Bakespace and Cookbook Cafe out to 'democratize' the cookbook world
Babette Pepaj, the L.A. entrepreneur who founded Bakespace, has created a D.I.Y. cookbook platform that turns everyone -- yes, including you -- into a cookbook author. The platform allows users to create both a searchable and interactive e-book and an iPad app that works across a variety of devices, no charge. The cookbooks are then made available at an online shop at Bakespace, called Cookbook Cafe, or on iTunes.
Pepaj says Cookbook Cafe aims to "democratize" the cookbook publishing landscape which, let's face it, leaves most of the food world on the outside looking in. (Unless you are a celebrity chef, a food blogger with a million followers, or the winner of Fox's "MasterChef," your chances of landing a cookbook deal are slim.)
"But everyone has at least one good recipe in them," says Pepaj. "This is a way to share that recipe with everyone, and get paid for it."
Cookbook Cafe only moved out of testing stage earlier this month, but it is already making a splash. It's a finalist at the International Assn. of Culinary Professionals Awards taking place on Monday in New York. It was nominated in the "Most Intriguing Use of Technology" category.
There is no charge for creating the cookbook, or making it available through iTunes via the Cookbook Cafe's storefront. "The only charge is if you make a sale," Pepaj said. However, Pepaj envisions that many of the cookbooks will be given away by charities looking to raise awareness about their cause, or food bloggers culling together their favorite recipes in a bid to build an online audience.
“We're finding that people have great ideas, but they can't get discovered. To even just get 'found,' to get past your friends and family, is really hard to do," she said. "With Cookbook Cafe, people can not only discover, they can get discovered."
Customers download cookbooks both as a "native app" -- meaning they stand on their own apart from the Cookbook Cafe platform -- and an e-book. Both are interative and searchable. "That in and of itself is worth a lot. Trying building your own app. It can cost thousands."

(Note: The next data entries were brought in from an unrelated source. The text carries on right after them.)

Lemma decode_slot_authentic seq buf slot pending payload n st :
  slot_wf slot → decode_slot seq buf slot pending = (Ok (Some (payload, n)), st) →
  authentic seq buf slot pending payload n.
Proof.
  destruct slot as [|c m|c|c]; cbn [decode_slot slot_wf]; intros Hw.
  - done.
  - destruct Hw as [_ Hm]. unfold decode_stream. destruct (mac_etm m) eqn:Hetm.
    { destruct (decode_stream_etm seq buf c m) as [r c'] eqn:E. intros [= -> _].
      by apply (etm_authentic seq buf c m payload n c'). }
    unfold authentic. rewrite Hetm. cbv zeta.
    destruct (len buf <? block_size c); [done|]. destruct pending as [first|].
    + destruct (decode_stream_rest seq buf first c m) as [r [c' p]] eqn:E. intros [= -> _].
      apply eam_rest_authentic in E as (rest & c2 & H1 & H2 & H3); [|done].
      exists (first ++ rest). split; [|done]. by exists first, c, rest, c2.
    + destruct (decrypt_blocks c _) as [[first|] c1] eqn:Hd; [|done].
      destruct (decode_stream_rest seq buf first c1 m) as [r [c' p]] eqn:E. intros [= -> _].
      apply eam_rest_authentic in E as (rest & c2 & H1 & H2 & H3); [|done].
      exists (first ++ rest). split; [|done]. by exists first, c1, rest, c2.
  - clear Hw. destruct (decode_gcm buf c) as [r c2] eqn:E. intros [= -> _]. revert E.
    unfold authentic, decode_gcm. cbv zeta. set (pl := be_value (take 4 buf)).
    do 5 (case_match; [done|]).
    destruct (aead_open_len_aad c _ _ _) as [[body|] c'] eqn:Ho; [|done].
    destruct (unpad body) as [y|] eqn:Hu; [|done]. intros [= <- <- _].
    replace (4 + pl + 16 - 16) with (4 + pl) by lia. by exists body, c'.
  - destruct c as [| | |k]; try done. intros [= E _]. revert E.
    unfold authentic, decode_chachapoly. cbv zeta. case_match; [done|].
    cbn [cp_xor_length cp_verify_tag cp_xor_payload]. set (pl := be_value (xor_length _ _ _)).
    do 4 (case_match; [done|]).
    destruct (chachapoly_verify_tag k seq _ _ _) as [[]|] eqn:Hv; [|done].
    apply chachapoly_verify_iff in Hv.
    destruct (unpad _) as [y|] eqn:Hu; [|done]. intros [= <- <-]. exists k.
    replace (4 + pl + 16 - 16) with (4 + pl) by lia. done.
Qed.
End Safe.
(** [h] is the hash of a transcript that begins with the context and [k_s]. *)
Definition hash_covers {H : KexHash} (D : KdfHash) (ctx : KexContext) (k_s h : bytes) : Prop :=
  ∃ rest, h = kex_digest D (eh_begin ctx k_s ++ rest).

Definition method_authentic {H : KexHash} {St} (D : KdfHash)
    (finish : St → bytes → Verifier → KexContext → result KexOutput) : Prop :=
  ∀ st payload verify ctx out, finish st payload verify ctx = Ok out →
  ∃ k_s sig, host_key_and_sig payload = Some (k_s, sig) ∧ hash_covers D ctx k_s (ko_h out) ∧
    verify (ko_h out) sig = Ok ().

(** ** Reading messages back *)

Lemma read_init_message msg v :
  is_u8 msg → len v ≤ U32_MAX →
  ∃ r1 r2, read_u8 (reader_new ([byte_of_Z msg] ++ be_bytes 4 (wrap32 (len v)) ++ v)) = Ok (msg, r1) ∧
    read_string r1 = Ok (v, r2).
Proof.
  intros Hm Hv. pose proof (len_nonneg v). rewrite reader_new_at.
  rewrite <- (app_nil_r (_ ++ _ ++ v)), <- !app_assoc.
  assert (fits_mem ([byte_of_Z msg] ++ be_bytes 4 (wrap32 (len v)) ++ v ++ [])).
  { unfold fits_mem. autorewrite with lens. lia. }
  cbn [app] in *. rewrite read_u8_at by done. eexists _, _. split; [done|].
  rewrite read_string_at; [done|done|width_lia].
Qed.

Lemma read_reply_message msg k_s v sig :
  is_u8 msg → len k_s ≤ U32_MAX → len v ≤ U32_MAX → len sig ≤ U32_MAX →
  ∃ r1 r2 r3 r4, read_u8 (reader_new (reply_message msg k_s v sig)) = Ok (msg, r1) ∧
    read_string r1 = Ok (k_s, r2) ∧ read_string r2 = Ok (v, r3) ∧ read_string r3 = Ok (sig, r4).
Proof.
  intros Hm Hk Hv Hs. pose proof (len_nonneg k_s). pose proof (len_nonneg v). pose proof (len_nonneg sig).
  unfold reply_message, push_string. rewrite reader_new_end. rewrite <- !app_assoc.
  match goal with |- context [reader_at [] ?b] => assert (Hf : fits_mem b) end.
  { unfold fits_mem. autorewrite with lens. lia. }
  cbn [app] in *. rewrite read_u8_at by done. eexists _, _, _, _. split; [done|].
  rewrite read_string_at by (first [solve_mem | width_lia]). split; [done|].
  rewrite read_string_at by (first [solve_mem | width_lia]). split; [done|].
  rewrite read_string_at by (first [solve_mem | width_lia]). done.
Qed.

Lemma len_reply_message msg k_s v sig :
  len (reply_message msg k_s v sig) = 13 + len k_s + len v + len sig.
Proof. unfold reply_message, push_string. autorewrite with lens. lia. Qed.

Lemma reply_message_carries msg k_s v sig :
  is_u8 msg → len k_s ≤ FIELD_MAX → len v ≤ FIELD_MAX + 1 → len sig ≤ FIELD_MAX →
  reply_carries (reply_message msg k_s v sig) k_s sig.
Proof.
  unfold FIELD_MAX. intros Hm Hk Hv Hs. split; [|rewrite len_reply_message; unfold FIELD_MAX; lia].
  destruct (read_reply_message msg k_s v sig) as (r1 & r2 & r3 & r4 & E1 & E2 & E3 & E4); [done|lia..|].
  unfold host_key_and_sig. by rewrite E1, E2, E3, E4.
Qed.

Lemma encode_mpint_into_string m buf : encode_mpint_into m buf = push_string (mpint_body m) buf.
Proof.
  unfold encode_mpint_into, push_string, mpint_body, strip_leading_zero.
  destruct (strip_zeros m) as [|b s]; [by rewrite app_nil_r|].
  destruct (negb _); [|done]. rewrite (len_cons Byte.x00), (Z.add_comm 1). done.
Qed.

Lemma dh_reply_message_string msg k_s f sig :
  dh_reply_message msg k_s f sig = reply_message msg k_s (mpint_body f) sig.
Proof. unfold dh_reply_message, reply_message. by rewrite encode_mpint_into_string. Qed.

Lemma eh_write_mpint_body m eh : eh_write_mpint (mpint_body m) eh = eh_write_mpint m eh.
Proof. rewrite !eh_write_mpint_bytes. f_equal. apply mpint_bytes_value_inj, mpint_body_value. Qed.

Pepaj was able to turn that assignment over to her tech team at Bakespace, which boasts one of the largest online recipe collections in the world. (And despite the site's name, "We have 60,000 recipes from baby food to homemade detergent to cupcakes and barbecue sauce," she said.)
Users say that one of their favorite things about Cookbook Cafe is its easy navigation and search capabilities. If you're looking for a coconut shrimp recipe, just type in "coconut" and you'll find it. In other words, no more rifling through indexes while the pan is overheating on the stove.
Food blogger Tess Masters of Los Angeles, known in the online world as the Blender Girl for her healthy vegan and vegetarian recipes made using only a blender, mixer or food processor, said Cookbook Cafe has given her an international reach. It has allowed her to deliver her free 20-recipe cookbook -- Healthy Blender Drinks -- to followers throughout Asia and Australia, where she lived at various stints. Doing the same with an actual cookbook would be cost prohibitive, she said.
"I love being able to self-publish a cookbook, and make it easily accessible to anybody," Masters said. "It was so easy to use. I put mine together in an hour. It's a point-and-click interface." Masters is already thinking about different cookbooks she's planning for the future, such as seasonal recipes and recipes that are perfect for gift giving.
Pepaj got the idea for Cookbook Cafe while doing volunteer work helping nonprofits publish cookbooks for fundraising campaigns. The process was time consuming, and costs could quickly add up even with a self-published project put together at the local Kinkos. Then, those books had to be carted around town to be sold.
"I saw people putting in all this effort to make a little bit of a profit and I thought, 'There's gotta be a better way,'" she said.
With Cookbook Cafe, nonprofits can create an online community at Bakespace, post recipes in a uniform fashion, and then upload them at a click to the app. It can be made available at iTunes within minutes, Pepaj said.
"Don't get me wrong, I love cookbooks, but they need to get a little more modern," Pepaj said. And a look through the current cookbooks at Cookbook Cafe have a refreshing feel to them. There is a welcome element of obsessiveness about many of them, written by an impassioned foodies eager to share his or her discoveries with the world. (Italy or Bust, a free collection of recipes "from north of Rome and particular to the Alpine areas" is just one example.)
"I love the creativity that we're seeing," Pepaj said. "People want to find and share truly unique content. We have one cookbook that is all about cooking with tea. That is a great idea, but is a publisher going to take a chance on a niche like that? There are only so many cookbooks a year that they can publish.
"But online you can have these super niche, truly unique gems that people will love," she said. "It's not about being the biggest, it's about people being able to curate truly unique content."